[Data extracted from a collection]
━━━━━━━━━━

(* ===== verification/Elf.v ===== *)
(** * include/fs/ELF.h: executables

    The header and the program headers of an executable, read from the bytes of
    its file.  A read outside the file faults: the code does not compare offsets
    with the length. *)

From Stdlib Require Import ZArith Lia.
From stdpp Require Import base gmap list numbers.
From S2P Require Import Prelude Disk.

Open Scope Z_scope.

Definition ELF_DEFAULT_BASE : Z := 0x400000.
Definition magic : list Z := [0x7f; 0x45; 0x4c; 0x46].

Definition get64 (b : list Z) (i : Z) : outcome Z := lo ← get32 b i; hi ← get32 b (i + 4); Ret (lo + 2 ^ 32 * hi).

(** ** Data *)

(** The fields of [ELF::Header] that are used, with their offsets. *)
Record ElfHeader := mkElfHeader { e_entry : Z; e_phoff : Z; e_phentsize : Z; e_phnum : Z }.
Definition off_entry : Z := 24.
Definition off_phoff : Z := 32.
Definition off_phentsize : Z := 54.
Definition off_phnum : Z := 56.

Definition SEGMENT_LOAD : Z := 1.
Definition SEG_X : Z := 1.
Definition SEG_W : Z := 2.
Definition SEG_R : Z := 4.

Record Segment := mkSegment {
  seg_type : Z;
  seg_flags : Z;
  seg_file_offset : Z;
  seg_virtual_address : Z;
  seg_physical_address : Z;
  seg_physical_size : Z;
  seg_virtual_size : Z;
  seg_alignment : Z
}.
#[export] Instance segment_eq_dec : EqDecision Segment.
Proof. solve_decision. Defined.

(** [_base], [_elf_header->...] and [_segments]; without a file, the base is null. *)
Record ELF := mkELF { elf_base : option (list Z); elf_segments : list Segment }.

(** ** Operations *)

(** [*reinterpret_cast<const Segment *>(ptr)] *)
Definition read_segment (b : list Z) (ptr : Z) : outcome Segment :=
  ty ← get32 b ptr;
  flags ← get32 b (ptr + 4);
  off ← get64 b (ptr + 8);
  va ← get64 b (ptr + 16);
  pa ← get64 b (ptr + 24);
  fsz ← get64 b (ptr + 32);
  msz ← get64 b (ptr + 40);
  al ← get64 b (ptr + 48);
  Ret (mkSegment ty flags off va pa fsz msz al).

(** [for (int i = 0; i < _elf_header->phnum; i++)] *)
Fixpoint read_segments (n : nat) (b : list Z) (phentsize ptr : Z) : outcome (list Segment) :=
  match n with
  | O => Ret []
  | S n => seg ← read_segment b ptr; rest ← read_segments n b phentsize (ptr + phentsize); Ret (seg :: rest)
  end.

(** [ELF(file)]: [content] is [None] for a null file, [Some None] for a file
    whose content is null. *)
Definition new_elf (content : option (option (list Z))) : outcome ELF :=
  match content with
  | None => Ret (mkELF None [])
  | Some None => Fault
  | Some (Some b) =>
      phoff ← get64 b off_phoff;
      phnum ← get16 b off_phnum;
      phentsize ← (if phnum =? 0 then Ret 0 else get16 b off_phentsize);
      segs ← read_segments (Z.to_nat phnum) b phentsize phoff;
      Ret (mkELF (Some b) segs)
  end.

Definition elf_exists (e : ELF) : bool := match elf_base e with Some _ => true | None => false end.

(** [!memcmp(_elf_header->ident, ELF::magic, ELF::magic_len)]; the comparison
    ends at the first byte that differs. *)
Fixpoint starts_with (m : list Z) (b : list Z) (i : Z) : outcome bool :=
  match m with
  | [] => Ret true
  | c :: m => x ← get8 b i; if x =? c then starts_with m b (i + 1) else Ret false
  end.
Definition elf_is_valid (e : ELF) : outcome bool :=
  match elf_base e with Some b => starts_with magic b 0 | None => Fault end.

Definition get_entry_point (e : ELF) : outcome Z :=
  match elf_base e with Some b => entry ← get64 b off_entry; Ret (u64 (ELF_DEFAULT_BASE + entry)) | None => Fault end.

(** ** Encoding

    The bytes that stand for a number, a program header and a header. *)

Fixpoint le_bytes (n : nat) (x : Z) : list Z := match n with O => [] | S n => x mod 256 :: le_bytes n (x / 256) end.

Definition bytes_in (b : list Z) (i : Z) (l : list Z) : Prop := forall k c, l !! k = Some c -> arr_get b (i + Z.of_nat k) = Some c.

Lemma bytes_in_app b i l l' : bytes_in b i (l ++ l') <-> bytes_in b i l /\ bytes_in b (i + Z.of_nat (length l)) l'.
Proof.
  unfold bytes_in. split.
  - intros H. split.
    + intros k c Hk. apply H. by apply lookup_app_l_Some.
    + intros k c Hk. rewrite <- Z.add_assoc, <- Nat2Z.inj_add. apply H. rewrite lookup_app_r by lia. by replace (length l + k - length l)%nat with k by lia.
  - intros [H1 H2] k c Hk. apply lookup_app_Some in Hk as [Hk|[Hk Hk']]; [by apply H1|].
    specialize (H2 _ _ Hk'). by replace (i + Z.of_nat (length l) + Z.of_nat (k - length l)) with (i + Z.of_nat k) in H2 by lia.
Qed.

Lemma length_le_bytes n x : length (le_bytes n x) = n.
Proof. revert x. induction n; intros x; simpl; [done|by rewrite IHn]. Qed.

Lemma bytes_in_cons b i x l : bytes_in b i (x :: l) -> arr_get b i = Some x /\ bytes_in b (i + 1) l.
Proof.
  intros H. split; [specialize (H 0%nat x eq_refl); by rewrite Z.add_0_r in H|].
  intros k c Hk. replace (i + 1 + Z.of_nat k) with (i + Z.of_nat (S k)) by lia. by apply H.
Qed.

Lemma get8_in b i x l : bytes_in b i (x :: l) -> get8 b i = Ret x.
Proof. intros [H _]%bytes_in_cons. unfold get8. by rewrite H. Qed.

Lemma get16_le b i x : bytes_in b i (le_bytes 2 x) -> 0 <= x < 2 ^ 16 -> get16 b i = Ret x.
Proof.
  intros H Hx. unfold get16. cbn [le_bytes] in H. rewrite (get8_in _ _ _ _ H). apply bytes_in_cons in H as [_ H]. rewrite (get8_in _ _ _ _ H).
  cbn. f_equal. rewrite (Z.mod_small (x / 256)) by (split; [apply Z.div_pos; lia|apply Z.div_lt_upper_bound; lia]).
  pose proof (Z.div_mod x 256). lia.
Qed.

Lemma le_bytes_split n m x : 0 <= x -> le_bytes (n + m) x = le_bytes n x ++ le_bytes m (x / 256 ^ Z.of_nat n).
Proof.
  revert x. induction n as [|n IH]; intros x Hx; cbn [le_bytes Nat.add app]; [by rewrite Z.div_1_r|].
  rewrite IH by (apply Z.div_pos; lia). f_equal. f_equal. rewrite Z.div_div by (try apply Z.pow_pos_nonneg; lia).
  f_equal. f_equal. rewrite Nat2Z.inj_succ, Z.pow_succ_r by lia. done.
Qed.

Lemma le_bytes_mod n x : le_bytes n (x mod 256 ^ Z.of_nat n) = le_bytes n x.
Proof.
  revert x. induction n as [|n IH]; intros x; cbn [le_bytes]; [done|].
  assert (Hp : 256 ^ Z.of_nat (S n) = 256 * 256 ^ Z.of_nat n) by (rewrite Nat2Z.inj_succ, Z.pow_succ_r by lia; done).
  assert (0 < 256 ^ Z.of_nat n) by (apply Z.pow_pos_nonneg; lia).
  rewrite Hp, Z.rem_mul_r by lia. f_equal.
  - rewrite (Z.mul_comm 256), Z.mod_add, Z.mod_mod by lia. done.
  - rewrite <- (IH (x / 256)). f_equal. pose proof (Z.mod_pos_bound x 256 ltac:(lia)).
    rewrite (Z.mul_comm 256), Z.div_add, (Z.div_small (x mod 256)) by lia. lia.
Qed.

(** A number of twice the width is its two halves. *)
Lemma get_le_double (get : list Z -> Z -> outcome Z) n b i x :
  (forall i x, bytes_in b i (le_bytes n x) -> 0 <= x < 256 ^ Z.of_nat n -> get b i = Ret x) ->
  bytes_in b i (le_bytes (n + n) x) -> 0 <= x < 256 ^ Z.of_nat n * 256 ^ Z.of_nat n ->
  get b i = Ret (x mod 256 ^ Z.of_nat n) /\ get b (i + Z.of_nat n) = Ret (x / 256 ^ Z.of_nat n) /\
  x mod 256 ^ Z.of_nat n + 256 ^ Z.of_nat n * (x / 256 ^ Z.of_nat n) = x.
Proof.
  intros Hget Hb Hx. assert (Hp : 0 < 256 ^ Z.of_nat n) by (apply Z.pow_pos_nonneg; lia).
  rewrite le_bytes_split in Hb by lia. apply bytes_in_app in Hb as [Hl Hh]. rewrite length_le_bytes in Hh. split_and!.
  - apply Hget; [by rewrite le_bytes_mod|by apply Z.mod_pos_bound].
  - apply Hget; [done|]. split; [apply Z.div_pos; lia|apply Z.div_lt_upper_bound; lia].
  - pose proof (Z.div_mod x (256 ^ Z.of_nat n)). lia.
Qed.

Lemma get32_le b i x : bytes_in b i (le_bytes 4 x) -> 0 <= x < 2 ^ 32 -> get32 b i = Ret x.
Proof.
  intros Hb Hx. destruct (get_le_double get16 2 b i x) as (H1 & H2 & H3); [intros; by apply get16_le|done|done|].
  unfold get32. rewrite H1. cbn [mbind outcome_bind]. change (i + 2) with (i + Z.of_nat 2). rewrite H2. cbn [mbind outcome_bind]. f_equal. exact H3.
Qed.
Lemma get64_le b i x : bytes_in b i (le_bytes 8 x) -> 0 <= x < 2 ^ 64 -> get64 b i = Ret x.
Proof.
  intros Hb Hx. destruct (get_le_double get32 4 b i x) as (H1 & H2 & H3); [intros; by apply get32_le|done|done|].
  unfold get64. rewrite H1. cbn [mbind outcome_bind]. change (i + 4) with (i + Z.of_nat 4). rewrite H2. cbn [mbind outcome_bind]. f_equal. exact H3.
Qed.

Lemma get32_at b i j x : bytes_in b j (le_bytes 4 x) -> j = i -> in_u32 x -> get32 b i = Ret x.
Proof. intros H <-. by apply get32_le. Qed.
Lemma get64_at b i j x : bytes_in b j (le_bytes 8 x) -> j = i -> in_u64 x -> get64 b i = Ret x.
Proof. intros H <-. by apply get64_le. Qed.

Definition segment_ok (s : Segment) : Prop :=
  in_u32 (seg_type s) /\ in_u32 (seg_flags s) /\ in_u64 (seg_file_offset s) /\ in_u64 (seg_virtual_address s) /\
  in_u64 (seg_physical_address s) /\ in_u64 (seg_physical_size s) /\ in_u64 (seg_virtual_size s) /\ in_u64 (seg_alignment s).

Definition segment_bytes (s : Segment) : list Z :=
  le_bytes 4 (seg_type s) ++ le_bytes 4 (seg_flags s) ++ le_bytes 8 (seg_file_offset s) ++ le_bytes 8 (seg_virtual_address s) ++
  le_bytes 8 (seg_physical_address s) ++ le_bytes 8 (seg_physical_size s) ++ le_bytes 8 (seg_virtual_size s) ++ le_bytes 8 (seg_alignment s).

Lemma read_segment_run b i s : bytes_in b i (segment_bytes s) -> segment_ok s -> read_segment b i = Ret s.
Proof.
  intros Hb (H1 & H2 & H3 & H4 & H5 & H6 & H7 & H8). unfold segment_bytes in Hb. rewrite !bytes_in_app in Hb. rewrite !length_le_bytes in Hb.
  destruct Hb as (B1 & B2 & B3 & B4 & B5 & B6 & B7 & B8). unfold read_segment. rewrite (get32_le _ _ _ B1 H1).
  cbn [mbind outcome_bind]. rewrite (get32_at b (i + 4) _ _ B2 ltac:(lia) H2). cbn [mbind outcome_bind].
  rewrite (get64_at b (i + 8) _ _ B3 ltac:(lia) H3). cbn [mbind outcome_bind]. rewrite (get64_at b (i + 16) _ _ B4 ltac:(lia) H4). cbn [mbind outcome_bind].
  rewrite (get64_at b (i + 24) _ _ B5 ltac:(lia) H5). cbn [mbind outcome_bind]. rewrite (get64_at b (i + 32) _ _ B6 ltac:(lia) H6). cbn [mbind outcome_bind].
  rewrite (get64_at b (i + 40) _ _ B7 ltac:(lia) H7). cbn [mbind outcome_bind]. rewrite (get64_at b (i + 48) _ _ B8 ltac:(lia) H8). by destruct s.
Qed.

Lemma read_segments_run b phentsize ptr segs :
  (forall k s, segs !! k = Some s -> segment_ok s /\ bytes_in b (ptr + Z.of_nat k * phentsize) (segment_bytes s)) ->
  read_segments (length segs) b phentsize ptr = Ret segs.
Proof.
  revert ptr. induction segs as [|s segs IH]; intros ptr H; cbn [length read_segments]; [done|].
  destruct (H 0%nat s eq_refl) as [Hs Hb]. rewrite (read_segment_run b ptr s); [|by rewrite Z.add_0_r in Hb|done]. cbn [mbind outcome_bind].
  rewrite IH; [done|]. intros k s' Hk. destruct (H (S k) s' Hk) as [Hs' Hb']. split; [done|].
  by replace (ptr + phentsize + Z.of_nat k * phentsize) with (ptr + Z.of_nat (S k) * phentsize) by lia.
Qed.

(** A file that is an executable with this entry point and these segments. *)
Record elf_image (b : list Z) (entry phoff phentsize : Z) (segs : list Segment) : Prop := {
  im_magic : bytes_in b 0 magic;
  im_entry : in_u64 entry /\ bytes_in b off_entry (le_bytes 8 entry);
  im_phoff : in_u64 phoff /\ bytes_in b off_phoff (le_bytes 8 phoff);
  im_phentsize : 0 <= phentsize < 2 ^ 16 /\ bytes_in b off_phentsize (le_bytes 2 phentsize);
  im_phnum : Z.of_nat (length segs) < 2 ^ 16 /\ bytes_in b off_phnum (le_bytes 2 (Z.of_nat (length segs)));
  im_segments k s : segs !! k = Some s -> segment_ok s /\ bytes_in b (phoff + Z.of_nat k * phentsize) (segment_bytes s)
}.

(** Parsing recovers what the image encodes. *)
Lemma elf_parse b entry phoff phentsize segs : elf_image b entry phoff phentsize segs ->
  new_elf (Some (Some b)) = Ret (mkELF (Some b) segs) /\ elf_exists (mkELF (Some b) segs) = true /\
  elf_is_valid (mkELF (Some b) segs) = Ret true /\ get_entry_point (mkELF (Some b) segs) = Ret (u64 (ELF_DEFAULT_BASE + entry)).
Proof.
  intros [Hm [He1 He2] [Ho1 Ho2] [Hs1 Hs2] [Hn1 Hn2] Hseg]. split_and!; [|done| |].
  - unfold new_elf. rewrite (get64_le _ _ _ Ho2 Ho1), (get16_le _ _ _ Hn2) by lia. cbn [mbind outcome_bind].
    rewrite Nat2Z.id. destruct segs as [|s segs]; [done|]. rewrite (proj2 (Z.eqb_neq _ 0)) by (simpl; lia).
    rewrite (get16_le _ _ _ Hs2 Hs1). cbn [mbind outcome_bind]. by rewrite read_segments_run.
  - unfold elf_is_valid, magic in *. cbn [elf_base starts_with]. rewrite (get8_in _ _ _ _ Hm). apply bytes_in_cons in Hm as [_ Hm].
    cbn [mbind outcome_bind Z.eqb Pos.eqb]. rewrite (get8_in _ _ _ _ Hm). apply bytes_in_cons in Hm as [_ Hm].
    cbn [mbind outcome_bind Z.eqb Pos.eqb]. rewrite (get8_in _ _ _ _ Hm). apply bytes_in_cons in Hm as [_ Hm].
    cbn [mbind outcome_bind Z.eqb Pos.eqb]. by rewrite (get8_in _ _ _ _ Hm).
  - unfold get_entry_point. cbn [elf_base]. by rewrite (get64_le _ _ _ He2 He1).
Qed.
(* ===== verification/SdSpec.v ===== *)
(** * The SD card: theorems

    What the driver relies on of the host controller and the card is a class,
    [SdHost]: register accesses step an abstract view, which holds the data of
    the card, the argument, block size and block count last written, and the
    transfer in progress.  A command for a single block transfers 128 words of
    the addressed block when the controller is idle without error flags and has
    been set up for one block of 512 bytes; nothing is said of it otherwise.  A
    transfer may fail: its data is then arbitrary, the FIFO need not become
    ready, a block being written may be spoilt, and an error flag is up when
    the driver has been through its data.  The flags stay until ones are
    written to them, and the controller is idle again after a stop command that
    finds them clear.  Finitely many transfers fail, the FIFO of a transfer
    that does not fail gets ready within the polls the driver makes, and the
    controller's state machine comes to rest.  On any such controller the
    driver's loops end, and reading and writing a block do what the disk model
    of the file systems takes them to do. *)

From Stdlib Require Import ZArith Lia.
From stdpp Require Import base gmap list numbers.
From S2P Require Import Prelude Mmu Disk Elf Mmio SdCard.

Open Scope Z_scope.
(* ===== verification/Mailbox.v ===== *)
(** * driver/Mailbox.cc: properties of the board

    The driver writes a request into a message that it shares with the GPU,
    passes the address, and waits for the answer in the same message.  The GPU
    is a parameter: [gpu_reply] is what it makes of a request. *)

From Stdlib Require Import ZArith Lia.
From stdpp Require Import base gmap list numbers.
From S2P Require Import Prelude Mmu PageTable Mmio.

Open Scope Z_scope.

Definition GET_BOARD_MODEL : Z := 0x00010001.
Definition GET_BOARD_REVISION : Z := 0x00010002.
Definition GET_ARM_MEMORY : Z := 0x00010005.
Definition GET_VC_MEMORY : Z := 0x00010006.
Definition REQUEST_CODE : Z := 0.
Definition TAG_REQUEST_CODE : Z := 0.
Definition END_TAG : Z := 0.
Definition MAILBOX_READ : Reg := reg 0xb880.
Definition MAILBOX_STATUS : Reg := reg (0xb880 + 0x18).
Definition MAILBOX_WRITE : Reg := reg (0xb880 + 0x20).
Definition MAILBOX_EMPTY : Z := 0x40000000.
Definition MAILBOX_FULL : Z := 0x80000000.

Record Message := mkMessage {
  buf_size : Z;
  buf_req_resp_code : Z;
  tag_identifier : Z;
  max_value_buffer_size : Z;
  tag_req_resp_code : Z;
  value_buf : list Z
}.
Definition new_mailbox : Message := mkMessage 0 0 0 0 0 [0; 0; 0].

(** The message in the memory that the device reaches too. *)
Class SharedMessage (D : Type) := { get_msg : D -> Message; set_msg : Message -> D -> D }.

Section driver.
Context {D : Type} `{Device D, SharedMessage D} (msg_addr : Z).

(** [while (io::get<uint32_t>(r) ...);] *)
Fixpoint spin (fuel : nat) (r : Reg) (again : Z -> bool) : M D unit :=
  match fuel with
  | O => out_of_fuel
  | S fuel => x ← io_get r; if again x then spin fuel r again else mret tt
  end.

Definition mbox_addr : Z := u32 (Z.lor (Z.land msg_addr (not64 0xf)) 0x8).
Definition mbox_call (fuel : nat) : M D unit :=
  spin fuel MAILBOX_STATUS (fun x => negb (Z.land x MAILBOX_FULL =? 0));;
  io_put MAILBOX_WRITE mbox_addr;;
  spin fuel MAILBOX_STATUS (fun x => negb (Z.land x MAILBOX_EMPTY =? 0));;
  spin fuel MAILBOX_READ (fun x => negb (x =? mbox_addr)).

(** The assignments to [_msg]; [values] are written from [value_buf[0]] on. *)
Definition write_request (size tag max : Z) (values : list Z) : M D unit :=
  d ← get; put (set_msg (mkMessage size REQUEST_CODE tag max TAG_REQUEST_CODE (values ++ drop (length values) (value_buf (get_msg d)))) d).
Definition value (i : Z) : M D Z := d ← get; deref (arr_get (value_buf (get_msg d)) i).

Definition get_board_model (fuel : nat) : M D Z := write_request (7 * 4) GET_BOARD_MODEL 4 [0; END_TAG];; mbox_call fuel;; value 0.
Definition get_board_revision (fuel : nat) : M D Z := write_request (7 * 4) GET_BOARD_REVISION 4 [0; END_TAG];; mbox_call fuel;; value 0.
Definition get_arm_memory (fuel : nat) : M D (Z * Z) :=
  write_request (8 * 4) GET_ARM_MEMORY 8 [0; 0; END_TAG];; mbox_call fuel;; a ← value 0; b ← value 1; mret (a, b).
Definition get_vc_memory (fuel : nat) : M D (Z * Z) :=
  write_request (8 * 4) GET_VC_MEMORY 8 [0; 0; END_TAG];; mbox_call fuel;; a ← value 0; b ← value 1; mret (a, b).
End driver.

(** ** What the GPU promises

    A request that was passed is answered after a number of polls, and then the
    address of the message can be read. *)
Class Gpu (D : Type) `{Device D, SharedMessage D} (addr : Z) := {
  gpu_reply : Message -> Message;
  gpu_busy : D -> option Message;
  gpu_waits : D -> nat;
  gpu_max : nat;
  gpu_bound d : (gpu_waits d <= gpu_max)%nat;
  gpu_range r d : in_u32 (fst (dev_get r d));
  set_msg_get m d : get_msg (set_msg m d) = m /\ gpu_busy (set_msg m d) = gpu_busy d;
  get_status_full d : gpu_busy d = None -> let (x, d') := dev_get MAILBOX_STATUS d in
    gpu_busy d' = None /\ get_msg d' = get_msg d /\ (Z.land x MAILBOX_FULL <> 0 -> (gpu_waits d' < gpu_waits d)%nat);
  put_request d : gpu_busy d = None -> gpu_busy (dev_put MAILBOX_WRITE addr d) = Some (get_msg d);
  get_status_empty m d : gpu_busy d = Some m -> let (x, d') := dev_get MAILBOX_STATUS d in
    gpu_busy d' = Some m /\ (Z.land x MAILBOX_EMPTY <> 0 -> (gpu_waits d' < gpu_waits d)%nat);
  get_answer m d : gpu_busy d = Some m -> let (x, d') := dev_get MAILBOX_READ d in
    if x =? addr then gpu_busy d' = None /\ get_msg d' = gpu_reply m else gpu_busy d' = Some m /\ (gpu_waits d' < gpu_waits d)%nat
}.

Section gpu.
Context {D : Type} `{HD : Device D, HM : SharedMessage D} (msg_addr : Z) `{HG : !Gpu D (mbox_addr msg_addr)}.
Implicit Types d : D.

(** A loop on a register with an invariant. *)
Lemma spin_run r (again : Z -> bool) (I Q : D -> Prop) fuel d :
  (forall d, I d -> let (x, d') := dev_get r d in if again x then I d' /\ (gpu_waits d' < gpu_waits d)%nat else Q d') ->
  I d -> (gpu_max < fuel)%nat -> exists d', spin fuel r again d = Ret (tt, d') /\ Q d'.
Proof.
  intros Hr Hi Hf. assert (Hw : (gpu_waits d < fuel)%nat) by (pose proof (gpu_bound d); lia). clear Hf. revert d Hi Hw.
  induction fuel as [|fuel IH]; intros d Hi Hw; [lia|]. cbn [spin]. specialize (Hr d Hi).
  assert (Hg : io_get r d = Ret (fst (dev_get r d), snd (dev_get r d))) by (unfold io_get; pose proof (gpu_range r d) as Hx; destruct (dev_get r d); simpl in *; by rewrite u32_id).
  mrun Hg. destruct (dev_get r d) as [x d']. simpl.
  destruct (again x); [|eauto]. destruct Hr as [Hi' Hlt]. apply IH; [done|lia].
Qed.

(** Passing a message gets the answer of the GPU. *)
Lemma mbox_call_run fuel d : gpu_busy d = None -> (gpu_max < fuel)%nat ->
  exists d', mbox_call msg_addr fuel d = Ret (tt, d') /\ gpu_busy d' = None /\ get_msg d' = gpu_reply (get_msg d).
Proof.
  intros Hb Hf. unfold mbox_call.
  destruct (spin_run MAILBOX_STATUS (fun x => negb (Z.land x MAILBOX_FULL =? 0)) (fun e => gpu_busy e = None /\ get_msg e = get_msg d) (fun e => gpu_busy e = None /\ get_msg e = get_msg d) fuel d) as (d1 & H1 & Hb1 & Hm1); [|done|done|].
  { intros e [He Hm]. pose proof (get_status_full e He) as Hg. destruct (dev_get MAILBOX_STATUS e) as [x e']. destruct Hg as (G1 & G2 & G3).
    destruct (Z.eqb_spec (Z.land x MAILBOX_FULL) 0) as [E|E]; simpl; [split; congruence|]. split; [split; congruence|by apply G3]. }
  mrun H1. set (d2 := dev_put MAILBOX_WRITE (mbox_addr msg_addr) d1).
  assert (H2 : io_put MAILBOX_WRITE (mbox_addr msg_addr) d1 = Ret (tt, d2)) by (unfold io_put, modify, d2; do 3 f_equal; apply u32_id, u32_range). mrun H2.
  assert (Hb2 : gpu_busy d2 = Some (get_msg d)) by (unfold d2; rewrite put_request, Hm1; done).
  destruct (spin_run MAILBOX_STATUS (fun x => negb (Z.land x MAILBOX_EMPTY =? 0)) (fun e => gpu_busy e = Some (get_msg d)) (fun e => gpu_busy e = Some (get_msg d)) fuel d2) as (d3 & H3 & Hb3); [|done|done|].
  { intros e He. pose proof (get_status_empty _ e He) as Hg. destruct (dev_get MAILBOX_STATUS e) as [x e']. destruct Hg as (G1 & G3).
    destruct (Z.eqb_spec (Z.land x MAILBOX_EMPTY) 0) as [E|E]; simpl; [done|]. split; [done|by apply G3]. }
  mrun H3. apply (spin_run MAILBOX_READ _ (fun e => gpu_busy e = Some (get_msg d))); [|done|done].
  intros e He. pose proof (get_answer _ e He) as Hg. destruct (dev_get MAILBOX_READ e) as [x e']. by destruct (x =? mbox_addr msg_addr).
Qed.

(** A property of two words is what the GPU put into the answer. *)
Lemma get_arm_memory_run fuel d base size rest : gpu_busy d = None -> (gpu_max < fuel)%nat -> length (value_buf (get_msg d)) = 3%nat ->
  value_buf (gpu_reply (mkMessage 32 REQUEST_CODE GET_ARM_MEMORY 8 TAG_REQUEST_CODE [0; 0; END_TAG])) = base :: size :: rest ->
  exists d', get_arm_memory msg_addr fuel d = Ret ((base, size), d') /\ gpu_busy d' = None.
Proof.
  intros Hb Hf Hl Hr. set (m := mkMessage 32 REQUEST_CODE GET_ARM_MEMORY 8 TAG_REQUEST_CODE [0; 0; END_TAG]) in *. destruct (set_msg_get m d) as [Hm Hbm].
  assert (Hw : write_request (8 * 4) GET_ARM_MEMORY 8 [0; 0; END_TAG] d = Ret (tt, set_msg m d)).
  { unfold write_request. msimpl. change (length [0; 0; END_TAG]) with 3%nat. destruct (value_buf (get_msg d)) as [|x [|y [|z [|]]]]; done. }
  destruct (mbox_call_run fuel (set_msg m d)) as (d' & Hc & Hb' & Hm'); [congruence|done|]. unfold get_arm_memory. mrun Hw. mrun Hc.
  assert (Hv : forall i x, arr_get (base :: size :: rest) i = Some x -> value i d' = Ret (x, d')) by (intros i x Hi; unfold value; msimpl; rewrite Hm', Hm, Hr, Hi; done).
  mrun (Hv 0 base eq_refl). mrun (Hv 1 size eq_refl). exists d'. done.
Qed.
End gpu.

━━━━━━━━━━

-- Work to be completed --
Write out a verbatim copy of the data, beginning with its first line and ending with the line that contains "Definition magic : list".

-- Task output --
(* ===== verification/Elf.v ===== *)
(** * include/fs/ELF.h: executables

    The header and the program headers of an executable, read from the bytes of
    its file.  A read outside the file faults: the code does not compare offsets
    with the length. *)

From Stdlib Require Import ZArith Lia.
From stdpp Require Import base gmap list numbers.
From S2P Require Import Prelude Disk.

Open Scope Z_scope.

Definition ELF_DEFAULT_BASE : Z := 0x400000.
Definition magic : list Z := [0x7f; 0x45; 0x4c; 0x46].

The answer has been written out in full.